Don’t worry – it’s not as hard as it seems. To get you started, I’ve prepared this quick checklist:
- Determine the approximate height that you will need, based on the size of the existing curtains. Check for a label to see if the height and width are listed. If not, measure the existing drapes. Measure the drape from the top of the curtain to the floor. If you do not have existing curtains, but curtain track is installed, measure the height from the bottom of a track carrier (the wheel-like items that the curtain will hang from) to the floor. If you don’t have existing track, measure from the floor to the bottom of the ceiling joist that new track will be attached to. Make sure to let your drapery company know that the height indicated would be for both track and curtain; the drapery company representative can recommend the best track for your application and can take the track dimension into consideration when determining the appropriate curtain height.
- Determine the approximate width that you will need. To measure width for pleated drapes, measuring along the top edge generally gives a more accurate measurement than measuring along the bottom hem (especially in regards to pleated drapes). If you have bi-parting curtains (two panels that open in the center and stack to both sides), measure both curtains to confirm that the width is the same. If you do not have existing curtains, measure the width of the curtain track. If you don’t have existing curtains or track, measure the width of your stage opening.
- Determine the top, bottom and side finishes used on the existing drapes. Is there webbing on top? Grommets? S-Hooks? On the bottom hem, is it weighted with chain? For the side hems, simply measure the size of the turn back on the back of each side of the drape. If there are no existing curtains, your drapery company can recommend the best finishes for your application.

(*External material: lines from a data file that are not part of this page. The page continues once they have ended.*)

Example literal_prefix_samples :
  Parse.parseFloat (js "80EUR") = Num.of_Z 80
  /\ Parse.parseFloat (js "80.5abc") = Parse.parseFloat (js "80.5")
  /\ Parse.parseFloat (js "-3x") = Parse.parseFloat (js "-3").
Proof.
  split; [| split].
  - etransitivity.
    + apply (parseFloat_literal_prefix [] [] (js "80") [] (js "EUR") false false);
        try reflexivity. discriminate.
    + vm_compute. reflexivity.
  - etransitivity.
    + apply (parseFloat_literal_prefix [] [] (js "80") (js "5") (js "abc") false true);
      try reflexivity; discriminate.
    + vm_compute. reflexivity.
  - etransitivity.
    + apply (parseFloat_literal_prefix [] (js "-") (js "3") [] (js "x") true false);
      try reflexivity. discriminate.
    + vm_compute. reflexivity.
Qed.

(** * The markup of the preview and of the rows *)

(** ** Literals *)

Example js_code_units :
  js "<td>" = [60; 116; 100; 62]%N
  /\ js "</td>" = [60; 47; 116; 100; 62]%N
  /\ js "Transmis (d" ++ [233%N] ++ js "mo)"
     = [84; 114; 97; 110; 115; 109; 105; 115; 32; 40; 100; 233; 109; 111; 41]%N.
Proof. repeat split. Qed.

(** ** The cells of a row *)

Lemma plain_char_not_lt (c : N) :
  Spec.plain_char c = true -> (60 =? c)%N = false.
Proof.
  unfold Spec.plain_char. intros H. apply negb_true_iff in H.
  apply orb_false_elim in H. destruct H as [H _].
  apply orb_false_elim in H. destruct H as [H _].
  apply orb_false_elim in H. destruct H as [H _].
  rewrite N.eqb_sym. exact H.
Qed.

Lemma scan_cells_text (t : jsstring) :
  forall acc rest,
    Spec.plain_text t = true ->
    Spec.scan_cells (t ++ js "</td>" ++ rest) 0 (Some acc)
    = option_map (cons (rev acc ++ t)) (Spec.scan_cells rest 0 None).
Proof.
  induction t as [| c t IH]; intros acc rest Ht.
  - rewrite app_nil_r. reflexivity.
  - simpl in Ht. apply andb_prop in Ht. destruct Ht as [Hc Ht].
    change ((c :: t) ++ js "</td>" ++ rest) with (c :: t ++ js "</td>" ++ rest).
    cbn [Spec.scan_cells].
    change (starts_with (js "</td>") (c :: t ++ js "</td>" ++ rest))
      with ((60 =? c)%N && starts_with (js "/td>") (t ++ js "</td>" ++ rest)).
    rewrite (plain_char_not_lt c Hc), Hc. cbn [andb].
    assert (H := IH (c :: acc) rest Ht). cbn [rev] in H.
    rewrite <- app_assoc in H. exact H.
Qed.

Lemma scan_cells_cell (t rest : jsstring) :
  Spec.plain_text t = true ->
  Spec.cells (js "<td>" ++ t ++ js "</td>" ++ rest)
  = option_map (cons t) (Spec.cells rest).
Proof.
  intros Ht. unfold Spec.cells.
  change (Spec.scan_cells (js "<td>" ++ t ++ js "</td>" ++ rest) 0 None)
    with (Spec.scan_cells (t ++ js "</td>" ++ rest) 0 (Some [])).
  apply (scan_cells_text t [] rest Ht).
Qed.

(** Six cells of plain text are read back as they were written. *)
Lemma cells_of_row (a b c d e f : jsstring) :
  Spec.plain_text a = true -> Spec.plain_text b = true ->
  Spec.plain_text c = true -> Spec.plain_text d = true ->
  Spec.plain_text e = true -> Spec.plain_text f = true ->
  Spec.cells (js "<td>" ++ a ++ js "</td><td>" ++ b ++ js "</td><td>" ++ c
               ++ js "</td><td>" ++ d ++ js "</td><td>" ++ e
               ++ js "</td><td>" ++ f ++ js "</td>")
  = Some [a; b; c; d; e; f].
Proof.
  intros Ha Hb Hc Hd He Hf.
  change (js "<td>" ++ a ++ js "</td><td>" ++ b ++ js "</td><td>" ++ c
               ++ js "</td><td>" ++ d ++ js "</td><td>" ++ e
               ++ js "</td><td>" ++ f ++ js "</td>")
    with (js "<td>" ++ a ++ js "</td>" ++ js "<td>" ++ b ++ js "</td>"
          ++ js "<td>" ++ c ++ js "</td>" ++ js "<td>" ++ d ++ js "</td>"
          ++ js "<td>" ++ e ++ js "</td>" ++ js "<td>" ++ f ++ js "</td>" ++ []).
  rewrite (scan_cells_cell a _ Ha), (scan_cells_cell b _ Hb),
    (scan_cells_cell c _ Hc), (scan_cells_cell d _ Hd),
    (scan_cells_cell e _ He), (scan_cells_cell f _ Hf).
  reflexivity.
Qed.

(** ** The markup the script writes *)

Section Markup.

Variable EURO_format : Num.number -> jsstring.

Lemma format_nonneg (x : Num.number) :
  Spec.nonneg x = true -> App.format EURO_format x = EURO_format x.
Proof.
  unfold App.format.
  destruct x as [[] | [] | | [] m e]; try discriminate; reflexivity.
Qed.

Lemma format_positive (x : Num.number) :
  Num.ltb Num.zero x = true -> App.format EURO_format x = EURO_format x.
Proof. intros H. apply format_nonneg, positive_nonneg, H. Qed.

Lemma format_advance (A : Num.number) :
  Num.ltb Num.zero A = true ->
  App.format EURO_format (App.aici (App.amounts A))
  = EURO_format (App.aici (App.amounts A)).
Proof.
  intros HA. apply format_nonneg.
  unfold App.amounts, App.aici, Num.half, Num.hundred.
  apply div_nonneg, Math_round_nonneg, mul_nonneg, mul_nonneg.
  apply positive_nonneg. exact HA.
Qed.

(** The row of a submission, tag by tag. *)
Lemma row_markup (a b c d e f : jsstring) :
  App.td a ++ App.td b ++ App.td c ++ App.td d ++ App.td e ++ App.td f
  = js "<td>" ++ a ++ js "</td><td>" ++ b ++ js "</td><td>" ++ c
    ++ js "</td><td>" ++ d ++ js "</td><td>" ++ e
    ++ js "</td><td>" ++ f ++ js "</td>".
Proof. unfold App.td. rewrite <- !app_assoc. reflexivity. Qed.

- Determine the fullness used in pleating. You don’t have to figure it out exactly, just have a rough idea. One way to determine the fullness is to measure the width at the bottom hem, pulling the pleats out flat so that you are measuring the original “flat” width prior to pleating. Divide that width by the finished width measured on the top in Step 2. If the result is approximately 1.5, then the drape is sewn with 50% fullness. If it is approximately 2, then the drape is sewn with 100% fullness. For example, if the drapery width as measured at the top is 10 feet, and the width as measured at the bottom is 15 feet, then 15 divided by 10 = 1.5, making the fullness 50%. Again, if you don’t have existing curtains, your drapery company can recommend the appropriate fullness to meet your needs and your budget.
- Consider your fabric options. Generally, theatrical velours or similar fabrics are used for traditional stage curtains. However, within that category, there are many different options to suit your budget and your taste. Think about fabric weight, color, and fiber content (cotton vs polyester). Determine what your budget is and what options are most important to you. Would you prefer to choose a lighter, more affordable fabric so that you can upgrade to a color (rather than black), or would you rather have a heavier, more luxurious fabric? If you are going for a specialized stage curtain such as an Austrian Curtain, a lighter fabric such as a satin might an option. Still not sure? Don’t worry, your drapery company is happy to recommend fabrics to meet your needs.
- Consider lining. Are the existing drapes lined? If not, or if there are no existing drapes, consider whether you would like the new drapes to be lined. Lining is primarily used to provide greater light blockage, protect the face fabric, or give a more finished look to the back of the drape.